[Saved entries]
(** * Tiered conversational memory engine of my_clawbot

    A shallow embedding of [src/memory/ShortTermMemory.js],
    [src/memory/LongTermMemory.js], [src/memory/RAGMemory.js] and
    [src/memory/MemoryManager.js], followed by the properties of the
    specification, each proved (or refuted) on the embedding.

    Conventions of the embedding
    - JavaScript numbers are IEEE 754 doubles: scores and thresholds are
      primitive floats ([PrimFloat]), so that [0.5 + 0.2 + 0.2] rounds as it
      does in the engine.  Numbers that are array lengths, limits, ids or
      epoch milliseconds are integers ([Z]).
    - Strings are [string]; a character is read as a Latin-1 code unit.
    - [new Date()], [generateId()] and the SHA-256 digest are inputs of the
      operations that use them: the model is deterministic in them.
    - A [REAL] column of the database holds a double or [NULL]; what
      SQLite keeps of a double bound to a statement is [bind_double].
      Calendar arithmetic in the local time zone is the platform's.
    - An [async] method that can end in an exception returns a
      [completion]; the object's fields after the call are returned beside
      it, so that what a failed call has already written stays visible. *)

From Stdlib Require Import ZArith List String Ascii Bool Lia Floats.
From Stdlib Require Import Sorted Permutation.
From stdpp Require Import gmap strings list.
Set Warnings "-inexact-float".
Import ListNotations.
Local Open Scope Z_scope.

(* ===================================================================== *)
(** * JavaScript primitives used by the engine *)
(* ===================================================================== *)

Module JS.

(** ** Completions: a normal value or a thrown error *)

Inductive Error : Type :=
| Err (message : string)          (* [new Error(message)] *)
| TypeError (message : string)    (* raised by the runtime, e.g. on [null.run] *)
| SyntaxError (message : string). (* raised by [JSON.parse] *)

Inductive completion (A : Type) : Type :=
| Normal (a : A)
| Throw (e : Error).
Arguments Normal {A} a.
Arguments Throw {A} e.
Lemma on_input_pw1_fields v f :
  pw1_value (on_input_pw1 zxcvbn v f) = v
  ∧ pw2_value (on_input_pw1 zxcvbn v f) = pw2_value f
  ∧ pw1_ok (on_input_pw1 zxcvbn v f) = strong_enough zxcvbn v
  ∧ pw2_ok (on_input_pw1 zxcvbn v f) = pw2_ok f
  ∧ pw2_className (on_input_pw1 zxcvbn v f) = pw2_className f.
Proof.
  unfold on_input_pw1. by destruct (strong_enough zxcvbn v).
Qed.

(** What holds of the form whatever has been typed. *)
Lemma after_inputs_invariant es :
  let f := after_inputs zxcvbn es in
  btn_disabled f = negb (pw1_ok f) || negb (pw2_ok f)
  ∧ pw1_ok f = strong_enough zxcvbn (pw1_value f).
Proof.
  induction es as [|e es IH] using rev_ind; [done|].
  rewrite after_inputs_snoc. destruct IH as [_ IH2].
  destruct e as [v|v]; unfold deliver.
  - unfold on_input_pw1.
    destruct (strong_enough zxcvbn v) eqn:Hs; simpl; by rewrite Hs.
  - unfold on_input_pw2. simpl. by split.
Qed.
End password_form.

(** X15.  Whatever is typed into the set-password form, in whatever order,
    the submit button is enabled only while the first field holds more
    than five characters that the estimator scores 2 or more; the button
    is disabled exactly when one of the two flags is down. *)
Theorem set_password_button_needs_strong_password zxcvbn es :
  let f := after_inputs zxcvbn es in
  btn_disabled f = negb (pw1_ok f && pw2_ok f)
  ∧ (btn_disabled f = false →
     (5 < String.length (pw1_value f))%nat
     ∧ (2 ≤ score (zxcvbn (pw1_value f)))%nat).
Proof.
  intros f. destruct (after_inputs_invariant zxcvbn es) as [Hbtn Hok].
  fold f in Hbtn, Hok. split.
  - rewrite Hbtn. by destruct (pw1_ok f), (pw2_ok f).
  - intros Hen. rewrite Hen in Hbtn.
    destruct (pw1_ok f) eqn:H1; [|done].
    symmetry in Hok. unfold strong_enough in Hok.
    apply andb_true_iff in Hok as [Hlen Hscore].
    split; [by apply Nat.ltb_lt|by apply Nat.leb_le].
Qed.
(** ** [median]

    [sorted] is Python's stable sort, which compares with [<] only. *)

Fixpoint insert_sorted (x : Z) (s : list Z) : list Z :=
  match s with
  | [] => [x]
  | y :: s' => if x <? y then x :: y :: s' else y :: insert_sorted x s'
  end.

Definition sorted (lst : list Z) : list Z :=
  fold_left (fun s x => insert_sorted x s) lst [].

(** [s[i]] for a non-negative index: [IndexError] out of range. *)
Definition py_index (s : list Z) (i : nat) : Outcome Z :=
  match s !! i with
  | Some v => Ok v
  | None => Raise IndexError
  end.

(** [def median(lst): s = sorted(lst); return s[len(s) // 2]] *)
Definition median (lst : list Z) : Outcome Z :=
  let s := sorted lst in
  py_index s (length s / 2)%nat.

(** ** Strings

    The few pieces of Python's string formatting the harness uses.  A
    string is its UTF-8 encoding; [py_len] counts code points, as [len]
    and the padding of a format specification do. *)

Definition nl : string := String (Ascii.ascii_of_nat 10) "".

Definition is_continuation_byte (c : Ascii.ascii) : bool :=
  let n := Ascii.nat_of_ascii c in
  ((128 <=? n) && (n <? 192))%nat.

Fixpoint py_len (s : string) : nat :=
  match s with
  | EmptyString => 0
  | String c s' => if is_continuation_byte c then py_len s' else S (py_len s')
  end.

(** [s * n] *)
Fixpoint str_mul (s : string) (n : nat) : string :=
  match n with
  | O => ""
  | S n' => s +:+ str_mul s n'
  end.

PROBLEM REQUIREMENTS
One stretch of the lines above is wanted, from the line that contains "the submit button" through the line that contains "fold_left (fun s". Output it exactly.

EXPECTED OUTPUT
    the submit button is enabled only while the first field holds more
    than five characters that the estimator scores 2 or more; the button
    is disabled exactly when one of the two flags is down. *)
Theorem set_password_button_needs_strong_password zxcvbn es :
  let f := after_inputs zxcvbn es in
  btn_disabled f = negb (pw1_ok f && pw2_ok f)
  ∧ (btn_disabled f = false →
     (5 < String.length (pw1_value f))%nat
     ∧ (2 ≤ score (zxcvbn (pw1_value f)))%nat).
Proof.
  intros f. destruct (after_inputs_invariant zxcvbn es) as [Hbtn Hok].
  fold f in Hbtn, Hok. split.
  - rewrite Hbtn. by destruct (pw1_ok f), (pw2_ok f).
  - intros Hen. rewrite Hen in Hbtn.
    destruct (pw1_ok f) eqn:H1; [|done].
    symmetry in Hok. unfold strong_enough in Hok.
    apply andb_true_iff in Hok as [Hlen Hscore].
    split; [by apply Nat.ltb_lt|by apply Nat.leb_le].
Qed.
(** ** [median]

    [sorted] is Python's stable sort, which compares with [<] only. *)

Fixpoint insert_sorted (x : Z) (s : list Z) : list Z :=
  match s with
  | [] => [x]
  | y :: s' => if x <? y then x :: y :: s' else y :: insert_sorted x s'
  end.

Definition sorted (lst : list Z) : list Z :=
  fold_left (fun s x => insert_sorted x s) lst [].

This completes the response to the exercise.